Stored dataset items:
(* ===== verification/UploadJobs.v ===== *)
(** Where uploads and jobs meet: a job is created for an available version, and from
    then on the upload side leaves that version alone. *)

From S2P Require Import Prelude GoStrings Retry Json Queue JobModel Schema Sql Outbox JobStore WorkerRegistry Authz Lease Result Dlq Lifecycle Refinement System Logs Sha256 Upload UploadModel Svc DatasetStore SessionStore UploadSys UploadProps.

Open Scope Z_scope.

(** ** The columns the job side reads *)

Definition version_state_string (s : VersionState) : string :=
  match s with VersionUploading => "UPLOADING" | VersionAvailable => "AVAILABLE" | VersionFailed => "FAILED" end.

Definition dataset_view (r : Dataset) : DatasetRow :=
  mkDatasetRow (ds_id r) (ds_owner_user_id r) (dataset_state_string (ds_state r)) (ds_deleted_at r).

Definition version_view (v : DatasetVersion) : VersionRow :=
  mkVersionRow (dv_id v) (dv_dataset_id v) (version_state_string (dv_state v)) (dv_object_key v)
    (dv_content_type v) (format_string (dv_format v)) (dv_size_bytes v).

(** The two models describe one database: the tables of datasets and versions, and
    the versions that jobs refer to. *)
Record agrees (d : DB) (u : UDB) : Prop := {
  ag_datasets : t_datasets d = dataset_view <$> u_datasets u;
  ag_versions : t_versions d = version_view <$> u_versions u;
  ag_jobs j r : t_jobs d !! j = Some r → j_dataset_version_id r ∈ u_job_versions u
}.

Section jobs.
Context `{!Enqueuer, !WorkerSelector, PC : PgCollation}.

Lemma create_record_job command fp j r o w :
  t_jobs (st w) !! j = Some r →
  wp o (create_record command fp j) (λ oc w',
    t_versions (st w') = t_versions (st w) ∧ t_datasets (st w') = t_datasets (st w) ∧ t_jobs (st w') = t_jobs (st w)
    ∧ ∀ item, oc = CreatedJob item → item = r) w.
Proof.
  intros Hj. unfold create_record, create_finish, create_enqueue, findIdempotentJob.
  wp_auto; split_and!; try done; intros item Hi; simplify_eq/=; congruence.
Qed.

(** What a creation commits. *)
Lemma create_new_input command fp o w :
  wp o (create_new command fp) (λ oc w',
    ∃ v, t_versions (st w) !! c_DatasetVersionID command = Some v ∧ v_state v = "AVAILABLE"
    ∧ t_versions (st w') = t_versions (st w) ∧ t_datasets (st w') = t_datasets (st w)
    ∧ (∀ j r, t_jobs (st w') !! j = Some r → t_jobs (st w) !! j = Some r ∨ j_dataset_version_id r = c_DatasetVersionID command)
    ∧ ∀ item, oc = CreatedJob item → j_dataset_version_id item = c_DatasetVersionID command) w.
Proof.
  unfold create_new, lockAvailableVersion, incrementQuota, insert_job. wp_go.
  all: match goal with H : bool_decide (v_state ?v = _) = true |- _ => apply bool_decide_eq_true in H as Hst end.
  all: eapply wp_mono; [|eapply create_record_job; apply lookup_insert_eq].
  all: cbn; intros oc w' (Hv&Hd&Hj&Hi); eexists; split_and!; [eassumption|done|done|done| |by intros item ->%Hi].
  all: intros j r; rw Hj; intros [[<- <-]|[_ ?]]%lookup_insert_Some; auto.
Qed.
Lemma Create_input fp command o d item d' :
  Create (Ok fp) command o d = (Ok (item, false), d') →
  ∃ v, t_versions d !! j_dataset_version_id item = Some v ∧ v_state v = "AVAILABLE"
  ∧ t_versions d' = t_versions d ∧ t_datasets d' = t_datasets d
  ∧ ∀ j r, t_jobs d' !! j = Some r → t_jobs d !! j = Some r ∨ j_dataset_version_id r = j_dataset_version_id item.
Proof.
  assert (wp o (create_tx command fp) (λ oc w', ∀ item, oc = CreatedJob item →
    ∃ v, t_versions d !! j_dataset_version_id item = Some v ∧ v_state v = "AVAILABLE"
    ∧ t_versions (st w') = t_versions d ∧ t_datasets (st w') = t_datasets d
    ∧ ∀ j r, t_jobs (st w') !! j = Some r → t_jobs d !! j = Some r ∨ j_dataset_version_id r = j_dataset_version_id item)
    (mkWorld d 0)) as Hw.
  { assert (∀ n, wp o (create_new command fp) (λ oc w', ∀ item, oc = CreatedJob item →
      ∃ v, t_versions d !! j_dataset_version_id item = Some v ∧ v_state v = "AVAILABLE"
      ∧ t_versions (st w') = t_versions d ∧ t_datasets (st w') = t_datasets d
      ∧ ∀ j r, t_jobs (st w') !! j = Some r → t_jobs d !! j = Some r ∨ j_dataset_version_id r = j_dataset_version_id item)
      (mkWorld d n)) as Hnew.
    { intros n. eapply wp_mono; [|apply create_new_input]. cbn. intros oc w' (v&?&?&?&?&Hj&Hi) i Hoc.
      rw (Hi i Hoc). eauto 6. }
    unfold create_tx, findIdempotentJob. wp_if; [apply Hnew|]. wp_go. wp_if; wp_go; [done|apply Hnew]. }
  unfold Create. unfold wp in Hw. destruct (create_tx command fp o (mkWorld d 0)) as [[[i|i|j] w']|]; cbn.
  - intros [= -> <-]. by apply Hw.
  - done.
  - by destruct (t_jobs d !! j).
  - done.
Qed.

(** C17. A job that is created gets an available version as its input, and the input is
    fixed from then on: the creation is a step of the upload side that refers to the
    version, the two sides still describe one database after it, and no sequence of
    uploads, aborts, clean-ups and dataset deletions that follows changes or removes
    the version, its object key, its size or its checksum. *)
Theorem job_input_fixed fp command o d u item d' :
  agrees d u → upload_inv u → Create (Ok fp) command o d = (Ok (item, false), d') →
  ∃ u', ustep u u' ∧ agrees d' u'
  ∧ ∃ v size sum, u_versions u !! j_dataset_version_id item = Some v
    ∧ dv_state v = VersionAvailable ∧ dv_size_bytes v = Some size ∧ dv_checksum_sha256 v = Some sum
    ∧ ∀ u'', rtc ustep u' u'' → u_versions u'' !! j_dataset_version_id item = Some v.
Proof.
  intros [Hds Hvs Hjs] HI (row&Hrow&Hst&Hv'&Hd'&Hj')%Create_input.
  rw Hvs lookup_fmap in Hrow. apply fmap_Some in Hrow as (v&Hk&->). cbn in Hst.
  assert (dv_state v = VersionAvailable) as Hav by (by destruct (dv_state v)).
  destruct (inv_version u HI _ v Hk) as [_ Hok]. unfold version_ok in Hok. rw Hav in Hok.
  destruct Hok as (size&sum&Hsz&Hsum&_).
  set (k := j_dataset_version_id item) in *.
  assert (transact (reference_version k) o u = (Ok tt, on_u_job_versions (λ s, {[k]} ∪ s) u)) as Hrun.
  { unfold transact, reference_version, mbind, tx_bind, gets. cbn. rw Hk. cbn. rw Hav. done. }
  assert (ustep u (on_u_job_versions (λ s, {[k]} ∪ s) u)) as Hstep.
  { exists o, (op_reference k). split; [done|]. cbn [run_op]. by rw Hrun. }
  exists (on_u_job_versions (λ s, {[k]} ∪ s) u). split_and!; [done| |].
  - split; cbn; [congruence|congruence|]. intros j r [Hj| ->]%Hj'; [|set_solver]. apply Hjs in Hj. set_solver.
  - exists v, size, sum. split_and!; [done..|]. intros u'' Hu.
    apply (versions_finished (on_u_job_versions (λ s, {[k]} ∪ s) u)); [by eapply ustep_inv|done|done|by rw Hav].
Qed.
End jobs.

(** ** A run *)

#[local] Existing Instance ascii_collation.

(** The job side of the database in which version 2 of dataset 1 is available. *)
Definition ex_tables (u : UDB) : DB :=
  on_versions (λ _, version_view <$> u_versions u) (on_datasets (λ _, dataset_view <$> u_datasets u) empty_db).

Definition ex_submission : CreateCommand := mkCreateCommand 7 7 2 [ex_operation] "" 0 5 "trace" "" "".

Lemma job_input_fixed_witness :
  ∃ item d', Create (Ok "fp") ex_submission (ex_env 100 1000) (ex_tables (ex_db (ex_started ++ ex_completed)))
    = (Ok (item, false), d') ∧ j_dataset_version_id item = 2%N
  ∧ ∃ u', ustep (ex_db (ex_started ++ ex_completed)) u' ∧ agrees d' u'
  ∧ ∃ v size sum, u_versions (ex_db (ex_started ++ ex_completed)) !! j_dataset_version_id item = Some v
    ∧ dv_state v = VersionAvailable ∧ dv_size_bytes v = Some size ∧ dv_checksum_sha256 v = Some sum
    ∧ ∀ u'', rtc ustep u' u'' → u_versions u'' !! j_dataset_version_id item = Some v.
Proof.
  destruct (Create (Ok "fp") ex_submission (ex_env 100 1000) (ex_tables (ex_db (ex_started ++ ex_completed))))
    as [[[item [|]]|x] d'] eqn:E; [vm_compute in E; discriminate| |vm_compute in E; discriminate].
  exists item, d'. split; [reflexivity|]. split.
  - apply (f_equal fst) in E. vm_compute in E. injection E as <-. reflexivity.
  - apply (job_input_fixed "fp" ex_submission (ex_env 100 1000) (ex_tables (ex_db (ex_started ++ ex_completed)))).
    + split; [reflexivity|reflexivity|]. intros j r Hj. exfalso. revert Hj. by rw (_ : t_jobs _ = ∅) // lookup_empty.
    + by apply ex_inv.
    + exact E.
Defined.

# Problem details
From the entries above, return exactly the line containing "mbind, tx_bind, gets.", the line containing "exists (on_u_job_versions (λ", and all lines between, and nothing else.

# Task answer
  { unfold transact, reference_version, mbind, tx_bind, gets. cbn. rw Hk. cbn. rw Hav. done. }
  assert (ustep u (on_u_job_versions (λ s, {[k]} ∪ s) u)) as Hstep.
  { exists o, (op_reference k). split; [done|]. cbn [run_op]. by rw Hrun. }
  exists (on_u_job_versions (λ s, {[k]} ∪ s) u). split_and!; [done| |].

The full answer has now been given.